"An ounce of prevention is worth a pound of cure"
HACCP was originally developed as a microbiological safety system in the early days of the US manned space programme in order to guarantee the safety of astronauts' food. Up until that time most food safety systems were based on end product testing and could not fully assure safe products as 100% testing was impossible. A pro-active, process-focused system was needed and the HACCP concept was born.
The original system was designed by the Pilsbury Company working alongside NASA and the US army laboratories at Natick. It was based on the engineering system Failure, Mode and Effect Analysis (FMEA) which looked at what could potentially go wrong at each stage in the operation along with possible causes and the likely effect, before applying effective control mechanisms.
HACCP is a system that identifies, evaluates and controls hazards which are significant for food safety. It is a structured, systematic approach for the control of food safety throughout the commodity system, from the plough to the plate. It requires a good understanding of the relationship between cause and effect in order to be more pro-active and it is a key element in Total Quality Management (TQM). HACCP builds on the foundations of well established quality management systems such as Good Manufacturing Practice (GMP), Good Hygienic Practice (GHP), Good Agricultural Practice (GAP), and Good Storage Practice (GSP). The HACCP concept has been successfully applied in the control of quality as well as safety in low-acid canned foods in the USA, and many food companies in Europe and the USA have adopted the approach. Increasingly, regulatory bodies have recognised the usefulness of this tool and its 'principles' have has been incorporated into legislative requirements by both the EU (in the General Hygiene regulations for managing food safety (93/43/EEC)), and the United States Federal Department of Agriculture (CPR - 123). The National Advisory Committee on Microbiological Criteria for Foods (NACMCF) provided guidelines on HACCP including generic plans and decision trees in 1992, and the Codex Alimentarius Commission adopted the HACCP system at its twentieth session in 1993. HACCP systems can be incorporated into other quality assurance systems such as the ISO 9000 series (Figure 7).

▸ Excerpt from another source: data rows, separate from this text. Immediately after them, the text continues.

(** C3, amended: for every 16-bit word [v], unpacking the packed fields of
    [v] gives back QR, OpCode, AA, TC, RD, RA and RCode; [Z] comes back as
    zero, and the packed word is [v] with the bits 4 to 6 cleared. *)
Theorem flags_repack (v : Z) :
  uint16 v ->
  let f := DNSFlags.unpack v in
  let w := DNSFlags.ToBit f in
  let f' := DNSFlags.unpack w in
  DNSFlags.QR f' = DNSFlags.QR f /\
  DNSFlags.OpCode f' = DNSFlags.OpCode f /\
  DNSFlags.AA f' = DNSFlags.AA f /\
  DNSFlags.TC f' = DNSFlags.TC f /\
  DNSFlags.RD f' = DNSFlags.RD f /\
  DNSFlags.RA f' = DNSFlags.RA f /\
  DNSFlags.RCode f' = DNSFlags.RCode f /\
  DNSFlags.Z_ f' = 0 /\
  w = v - 16 * DNSFlags.Z_ f.
Proof.
  intros Hv. cbv zeta.
  pose proof (all_uint16 _ flags_checked v Hv) as H.
  cbv beta zeta in H.
  repeat (apply andb_true_iff in H; destruct H as [H ?]).
  repeat match goal with
         | E : (_ =? _) = true |- _ => apply Z.eqb_eq in E
         end.
  repeat split; assumption.
Qed.

Lemma flags_repack_witness :
  uint16 33173 /\
  DNSFlags.RCode (DNSFlags.unpack (DNSFlags.ToBit (DNSFlags.unpack 33173)))
  = DNSFlags.RCode (DNSFlags.unpack 33173).
Proof.
  assert (H : uint16 33173) by (unfold uint16; lia).
  split; [exact H | exact (proj1 (proj2 (proj2 (proj2 (proj2 (proj2 (proj2
    (flags_repack 33173 H)))))))) ].
Defined.

(** ** The query of [LookUp] *)

(** C2: the message that [LookUp] builds for "example.com" is written as
    the header 00 01 01 00 00 01 00 00 00 00 00 00, the name
    07 'example' 03 'com' 00, and 00 01 00 01. *)
Theorem LookUp_example_com (parseIPv6 : string -> net.IP) :
  DNSMessage.ToByte parseIPv6 (LookUp_msg "example.com")
  = Ok ([x00; x01; x01; x00; x00; x01; x00; x00; x00; x00; x00; x00]
        ++ [x07] ++ list_byte_of_string "example"
        ++ [x03] ++ list_byte_of_string "com" ++ [x00]
        ++ [x00; x01; x00; x01]).
Proof. reflexivity. Qed.

(** ** Writing a name *)

Lemma fold_left_segments (segs : list string) :
  forall buffer,
    fold_left
      (fun buffer seg =>
         binary.Write_bytes
           (binary.Write_uint8 buffer (Z.of_nat (String.length seg)))
           (list_byte_of_string seg))
      segs buffer
    = buffer ++ flat_map segmentBytes segs.
Proof.
  induction segs as [|seg segs IH]; intros buffer; simpl.
  - now rewrite app_nil_r.
  - rewrite IH. unfold binary.Write_bytes, binary.Write_uint8, segmentBytes.
    rewrite <- !app_assoc. reflexivity.
Qed.

Lemma writeName_eq (buffer : list byte) (name : string) :
  writeName buffer name
  = buffer ++ flat_map segmentBytes (strings.Split name ".") ++ [x00].
Proof.
  unfold writeName. rewrite fold_left_segments.
  unfold binary.Write_uint8. now rewrite <- app_assoc.
Qed.

Lemma Split_not_nil (s : string) (sep : ascii) : strings.Split s sep <> [].
Proof.
  destruct s as [|c s]; simpl; [discriminate|].
  destruct (Ascii.eqb c sep); [discriminate|].
  destruct (strings.Split s sep); discriminate.
Qed.

Lemma length_segmentBytes (seg : string) :
  List.length (segmentBytes seg) = S (String.length seg).
Proof.
  unfold segmentBytes. cbn [List.length].
  now rewrite length_list_byte_of_string.
Qed.

Lemma length_flat_map_Split (s : string) :
  List.length (flat_map segmentBytes (strings.Split s "."))
  = S (String.length s).
Proof.
  induction s as [|c s IH]; [reflexivity|].
  cbn [strings.Split]. destruct (Ascii.eqb c ".").
  - cbn [flat_map]. rewrite length_app, length_segmentBytes, IH.
    reflexivity.
  - pose proof (Split_not_nil s ".") as Hne.
    destruct (strings.Split s ".") as [|seg segs]; [contradiction|].
    cbn [flat_map] in IH |- *.
    rewrite length_app, length_segmentBytes in IH |- *.
    cbn [String.length] in *. lia.
Qed.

Although conceived as a food safety system for both the agricultural and processing systems, it is in the latter that HACCP has found most application hitherto. This is primarily because it is much easier to apply a HACCP system in a factory where there is a single management or 'owner', and where it is possible to completely prevent a food safety hazard, or eliminate, or reduce it to an acceptable level. In the commodity system there are often many disparate 'owners' of the commodity as it passes from the farm to the consumer, and complete control may be unobtainable. This Manual aims to address this subject, basing the approach as closely as possible on the Codex Code of General Principles on Food Hygiene (1997), which emphasises the importance of GMP/GAP/GHP as sound foundations to incorporate the HACCP approach and develop a user friendly Food Safety Management System.